Le budget fédéral australien s'en est pris aux concessions sur l'imputation négative et l'impôt sur les plus-values (CGT), des politiques que les critiques qualifient de passe VIP pour les riches afin de spéculer sur le logement. Et les chiffres du budget viennent de confirmer que la corde de velours est bien en place.

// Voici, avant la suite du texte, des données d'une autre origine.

Record SecurityGetActionGroupPath := MkSecurityGetActionGroupPath { SecurityGetActionGroupPath_ActionGroup : string }.
Definition SecurityGetActionGroupPath_Build (p : SecurityGetActionGroupPath) : built :=
  build (required "SecurityGetActionGroupPath.ActionGroup" (SecurityGetActionGroupPath_ActionGroup p);; writeLit "_plugins";;
   writeLit "_security";; writeLit "api";; writeLit "actiongroups";; writeReq (SecurityGetActionGroupPath_ActionGroup p)).
#[export] Instance SecurityGetActionGroupPath_builder : builder SecurityGetActionGroupPath :=
  {| Build := SecurityGetActionGroupPath_Build; fields p := [("action_group", One (SecurityGetActionGroupPath_ActionGroup p))]; ignored _ := [];
     templates := ["/_plugins/_security/api/actiongroups/{action_group}"] |}.
#[export] Instance SecurityGetActionGroupPath_lawful : Lawful SecurityGetActionGroupPath.
Proof. follow. Qed.

Record SecurityGetActionGroupsPath := MkSecurityGetActionGroupsPath {  }.
Definition SecurityGetActionGroupsPath_Build (p : SecurityGetActionGroupsPath) : built :=
  build (writeLit "_plugins";; writeLit "_security";; writeLit "api";; writeLit "actiongroups").
#[export] Instance SecurityGetActionGroupsPath_builder : builder SecurityGetActionGroupsPath :=
  {| Build := SecurityGetActionGroupsPath_Build; fields _ := []; ignored _ := [];
     templates := ["/_plugins/_security/api/actiongroups"] |}.
#[export] Instance SecurityGetActionGroupsPath_lawful : Lawful SecurityGetActionGroupsPath.
Proof. follow. Qed.

Record SecurityGetAllCertificatesPath := MkSecurityGetAllCertificatesPath {  }.
Definition SecurityGetAllCertificatesPath_Build (p : SecurityGetAllCertificatesPath) : built :=
  build (writeLit "_plugins";; writeLit "_security";; writeLit "api";; writeLit "certificates").
#[export] Instance SecurityGetAllCertificatesPath_builder : builder SecurityGetAllCertificatesPath :=
  {| Build := SecurityGetAllCertificatesPath_Build; fields _ := []; ignored _ := [];
     templates := ["/_plugins/_security/api/certificates"] |}.
#[export] Instance SecurityGetAllCertificatesPath_lawful : Lawful SecurityGetAllCertificatesPath.
Proof. follow. Qed.

Record SecurityGetAllowlistPath := MkSecurityGetAllowlistPath {  }.
Definition SecurityGetAllowlistPath_Build (p : SecurityGetAllowlistPath) : built :=
  build (writeLit "_plugins";; writeLit "_security";; writeLit "api";; writeLit "allowlist").
#[export] Instance SecurityGetAllowlistPath_builder : builder SecurityGetAllowlistPath :=
  {| Build := SecurityGetAllowlistPath_Build; fields _ := []; ignored _ := [];
     templates := ["/_plugins/_security/api/allowlist"] |}.
#[export] Instance SecurityGetAllowlistPath_lawful : Lawful SecurityGetAllowlistPath.
Proof. follow. Qed.

Record SecurityGetAuditConfigurationPath := MkSecurityGetAuditConfigurationPath {  }.
Definition SecurityGetAuditConfigurationPath_Build (p : SecurityGetAuditConfigurationPath) : built :=
  build (writeLit "_plugins";; writeLit "_security";; writeLit "api";; writeLit "audit").
#[export] Instance SecurityGetAuditConfigurationPath_builder : builder SecurityGetAuditConfigurationPath :=
  {| Build := SecurityGetAuditConfigurationPath_Build; fields _ := []; ignored _ := [];
     templates := ["/_plugins/_security/api/audit"] |}.
#[export] Instance SecurityGetAuditConfigurationPath_lawful : Lawful SecurityGetAuditConfigurationPath.
Proof. follow. Qed.
Record MLDeleteAgenticMemoryQueryPath := MkMLDeleteAgenticMemoryQueryPath { MLDeleteAgenticMemoryQueryPath_MemoryContainerID : string; MLDeleteAgenticMemoryQueryPath_Type : string }.
Definition MLDeleteAgenticMemoryQueryPath_Build (p : MLDeleteAgenticMemoryQueryPath) : built :=
  build (required "MLDeleteAgenticMemoryQueryPath.MemoryContainerID" (MLDeleteAgenticMemoryQueryPath_MemoryContainerID p);;
   required "MLDeleteAgenticMemoryQueryPath.Type" (MLDeleteAgenticMemoryQueryPath_Type p);; writeLit "_plugins";;
   writeLit "_ml";; writeLit "memory_containers";; writeReq (MLDeleteAgenticMemoryQueryPath_MemoryContainerID p);;
   writeLit "memories";; writeReq (MLDeleteAgenticMemoryQueryPath_Type p);; writeLit "_delete_by_query").
#[export] Instance MLDeleteAgenticMemoryQueryPath_builder : builder MLDeleteAgenticMemoryQueryPath :=
  {| Build := MLDeleteAgenticMemoryQueryPath_Build; fields p := [("memory_container_id", One (MLDeleteAgenticMemoryQueryPath_MemoryContainerID p)); ("type", One (MLDeleteAgenticMemoryQueryPath_Type p))]; ignored _ := [];
     templates := ["/_plugins/_ml/memory_containers/{memory_container_id}/memories/{type}/_delete_by_query"] |}.
#[export] Instance MLDeleteAgenticMemoryQueryPath_lawful : Lawful MLDeleteAgenticMemoryQueryPath.
Proof. follow. Qed.

Record MLDeleteConnectorPath := MkMLDeleteConnectorPath { MLDeleteConnectorPath_ConnectorID : string }.
Definition MLDeleteConnectorPath_Build (p : MLDeleteConnectorPath) : built :=
  build (required "MLDeleteConnectorPath.ConnectorID" (MLDeleteConnectorPath_ConnectorID p);; writeLit "_plugins";; writeLit "_ml";;
   writeLit "connectors";; writeReq (MLDeleteConnectorPath_ConnectorID p)).
#[export] Instance MLDeleteConnectorPath_builder : builder MLDeleteConnectorPath :=
  {| Build := MLDeleteConnectorPath_Build; fields p := [("connector_id", One (MLDeleteConnectorPath_ConnectorID p))]; ignored _ := [];
     templates := ["/_plugins/_ml/connectors/{connector_id}"] |}.
#[export] Instance MLDeleteConnectorPath_lawful : Lawful MLDeleteConnectorPath.
Proof. follow. Qed.

Record MLDeleteControllerPath := MkMLDeleteControllerPath { MLDeleteControllerPath_ModelID : string }.
Definition MLDeleteControllerPath_Build (p : MLDeleteControllerPath) : built :=
  build (required "MLDeleteControllerPath.ModelID" (MLDeleteControllerPath_ModelID p);; writeLit "_plugins";; writeLit "_ml";;
   writeLit "controllers";; writeReq (MLDeleteControllerPath_ModelID p)).
#[export] Instance MLDeleteControllerPath_builder : builder MLDeleteControllerPath :=
  {| Build := MLDeleteControllerPath_Build; fields p := [("model_id", One (MLDeleteControllerPath_ModelID p))]; ignored _ := [];
     templates := ["/_plugins/_ml/controllers/{model_id}"] |}.
#[export] Instance MLDeleteControllerPath_lawful : Lawful MLDeleteControllerPath.
Proof. follow. Qed.

Record MLDeleteMemoryPath := MkMLDeleteMemoryPath { MLDeleteMemoryPath_MemoryID : string }.
Definition MLDeleteMemoryPath_Build (p : MLDeleteMemoryPath) : built :=
  build (required "MLDeleteMemoryPath.MemoryID" (MLDeleteMemoryPath_MemoryID p);; writeLit "_plugins";; writeLit "_ml";;
   writeLit "memory";; writeReq (MLDeleteMemoryPath_MemoryID p)).
#[export] Instance MLDeleteMemoryPath_builder : builder MLDeleteMemoryPath :=
  {| Build := MLDeleteMemoryPath_Build; fields p := [("memory_id", One (MLDeleteMemoryPath_MemoryID p))]; ignored _ := [];
     templates := ["/_plugins/_ml/memory/{memory_id}"] |}.
#[export] Instance MLDeleteMemoryPath_lawful : Lawful MLDeleteMemoryPath.
Proof. follow. Qed.

Record MLDeleteMemoryContainerPath := MkMLDeleteMemoryContainerPath { MLDeleteMemoryContainerPath_MemoryContainerID : string }.
Definition MLDeleteMemoryContainerPath_Build (p : MLDeleteMemoryContainerPath) : built :=
  build (required "MLDeleteMemoryContainerPath.MemoryContainerID" (MLDeleteMemoryContainerPath_MemoryContainerID p);;
   writeLit "_plugins";; writeLit "_ml";; writeLit "memory_containers";;
   writeReq (MLDeleteMemoryContainerPath_MemoryContainerID p)).
#[export] Instance MLDeleteMemoryContainerPath_builder : builder MLDeleteMemoryContainerPath :=
  {| Build := MLDeleteMemoryContainerPath_Build; fields p := [("memory_container_id", One (MLDeleteMemoryContainerPath_MemoryContainerID p))]; ignored _ := [];
     templates := ["/_plugins/_ml/memory_containers/{memory_container_id}"] |}.
#[export] Instance MLDeleteMemoryContainerPath_lawful : Lawful MLDeleteMemoryContainerPath.
Proof. follow. Qed.

Record MLDeleteModelPath := MkMLDeleteModelPath { MLDeleteModelPath_ModelID : string }.
Definition MLDeleteModelPath_Build (p : MLDeleteModelPath) : built :=
  build (required "MLDeleteModelPath.ModelID" (MLDeleteModelPath_ModelID p);; writeLit "_plugins";; writeLit "_ml";;
   writeLit "models";; writeReq (MLDeleteModelPath_ModelID p)).
#[export] Instance MLDeleteModelPath_builder : builder MLDeleteModelPath :=
  {| Build := MLDeleteModelPath_Build; fields p := [("model_id", One (MLDeleteModelPath_ModelID p))]; ignored _ := [];
     templates := ["/_plugins/_ml/models/{model_id}"] |}.
#[export] Instance MLDeleteModelPath_lawful : Lawful MLDeleteModelPath.
Proof. follow. Qed.

Record MLDeleteModelGroupPath := MkMLDeleteModelGroupPath { MLDeleteModelGroupPath_ModelGroupID : string }.
Definition MLDeleteModelGroupPath_Build (p : MLDeleteModelGroupPath) : built :=
  build (required "MLDeleteModelGroupPath.ModelGroupID" (MLDeleteModelGroupPath_ModelGroupID p);; writeLit "_plugins";;
   writeLit "_ml";; writeLit "model_groups";; writeReq (MLDeleteModelGroupPath_ModelGroupID p)).
#[export] Instance MLDeleteModelGroupPath_builder : builder MLDeleteModelGroupPath :=
  {| Build := MLDeleteModelGroupPath_Build; fields p := [("model_group_id", One (MLDeleteModelGroupPath_ModelGroupID p))]; ignored _ := [];
     templates := ["/_plugins/_ml/model_groups/{model_group_id}"] |}.
#[export] Instance MLDeleteModelGroupPath_lawful : Lawful MLDeleteModelGroupPath.
Proof. follow. Qed.

Record MLDeleteTaskPath := MkMLDeleteTaskPath { MLDeleteTaskPath_TaskID : string }.
Definition MLDeleteTaskPath_Build (p : MLDeleteTaskPath) : built :=
  build (required "MLDeleteTaskPath.TaskID" (MLDeleteTaskPath_TaskID p);; writeLit "_plugins";; writeLit "_ml";; writeLit "tasks";;
   writeReq (MLDeleteTaskPath_TaskID p)).
#[export] Instance MLDeleteTaskPath_builder : builder MLDeleteTaskPath :=
  {| Build := MLDeleteTaskPath_Build; fields p := [("task_id", One (MLDeleteTaskPath_TaskID p))]; ignored _ := [];
     templates := ["/_plugins/_ml/tasks/{task_id}"] |}.
#[export] Instance MLDeleteTaskPath_lawful : Lawful MLDeleteTaskPath.
Proof. follow. Qed.

Record MLDeployModelPath := MkMLDeployModelPath { MLDeployModelPath_ModelID : string }.
Definition MLDeployModelPath_Build (p : MLDeployModelPath) : built :=
  build (required "MLDeployModelPath.ModelID" (MLDeployModelPath_ModelID p);; writeLit "_plugins";; writeLit "_ml";;
   writeLit "models";; writeReq (MLDeployModelPath_ModelID p);; writeLit "_deploy").
#[export] Instance MLDeployModelPath_builder : builder MLDeployModelPath :=
  {| Build := MLDeployModelPath_Build; fields p := [("model_id", One (MLDeployModelPath_ModelID p))]; ignored _ := [];
     templates := ["/_plugins/_ml/models/{model_id}/_deploy"] |}.
#[export] Instance MLDeployModelPath_lawful : Lawful MLDeployModelPath.
Proof. follow. Qed.

Record MLExecuteAgentPath := MkMLExecuteAgentPath { MLExecuteAgentPath_AgentID : string }.
Definition MLExecuteAgentPath_Build (p : MLExecuteAgentPath) : built :=
  build (required "MLExecuteAgentPath.AgentID" (MLExecuteAgentPath_AgentID p);; writeLit "_plugins";; writeLit "_ml";;
   writeLit "agents";; writeReq (MLExecuteAgentPath_AgentID p);; writeLit "_execute").
#[export] Instance MLExecuteAgentPath_builder : builder MLExecuteAgentPath :=
  {| Build := MLExecuteAgentPath_Build; fields p := [("agent_id", One (MLExecuteAgentPath_AgentID p))]; ignored _ := [];
     templates := ["/_plugins/_ml/agents/{agent_id}/_execute"] |}.
#[export] Instance MLExecuteAgentPath_lawful : Lawful MLExecuteAgentPath.
Proof. follow. Qed.

Record MLExecuteAgentStreamPath := MkMLExecuteAgentStreamPath { MLExecuteAgentStreamPath_AgentID : string }.
Definition MLExecuteAgentStreamPath_Build (p : MLExecuteAgentStreamPath) : built :=
  build (required "MLExecuteAgentStreamPath.AgentID" (MLExecuteAgentStreamPath_AgentID p);; writeLit "_plugins";; writeLit "_ml";;
   writeLit "agents";; writeReq (MLExecuteAgentStreamPath_AgentID p);; writeLit "_execute";; writeLit "stream").
#[export] Instance MLExecuteAgentStreamPath_builder : builder MLExecuteAgentStreamPath :=
  {| Build := MLExecuteAgentStreamPath_Build; fields p := [("agent_id", One (MLExecuteAgentStreamPath_AgentID p))]; ignored _ := [];
     templates := ["/_plugins/_ml/agents/{agent_id}/_execute/stream"] |}.
#[export] Instance MLExecuteAgentStreamPath_lawful : Lawful MLExecuteAgentStreamPath.
Proof. follow. Qed.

Les 1 % des salariés les plus riches ont empoché plus de 700 000 $ de concessions fiscales grâce au CGT, à l'imputation négative et aux fiducies discrétionnaires au cours de leur vie active. En 2022-23, les 10 % des salariés les plus riches ont raflé 83 % de l'abattement sur l'impôt sur les plus-values et 37 % des avantages de l'imputation négative. Pendant ce temps, le revenu médian était de 58 216 $, ce qui signifie que la plupart de ces avantages sont allés à des gens qui se frottent les mains en allant à la banque.
Pour les non-initiés, l'impôt sur les plus-values est ce que vous payez lorsque vous vendez un actif (comme une maison) avec un profit. Depuis 1999, les investisseurs bénéficient d'une réduction de 50 % s'ils détiennent l'actif pendant plus d'un an, car apparemment la patience devrait être récompensée par une évasion fiscale. L'imputation négative, ou « perte locative » dans le jargon du Trésor, permet aux propriétaires de déduire les pertes de leur revenu imposable lorsque leur propriété de placement perd de l'argent.
Sur les plus d'un million de déclarants fiscaux en 2022-23, seulement 71 % ont réellement utilisé la réduction du CGT. Mais ne vous emballez pas : 95 % de cet avantage est allé aux Australiens gagnant plus que le revenu médian. Et même parmi les aisés, l'inégalité règne : plus de la moitié de l'avantage du CGT est allé aux 1 % des salariés les plus riches. Donc si vous êtes riche, vous bénéficiez d'une réduction ; si vous êtes super riche, vous obtenez presque tout.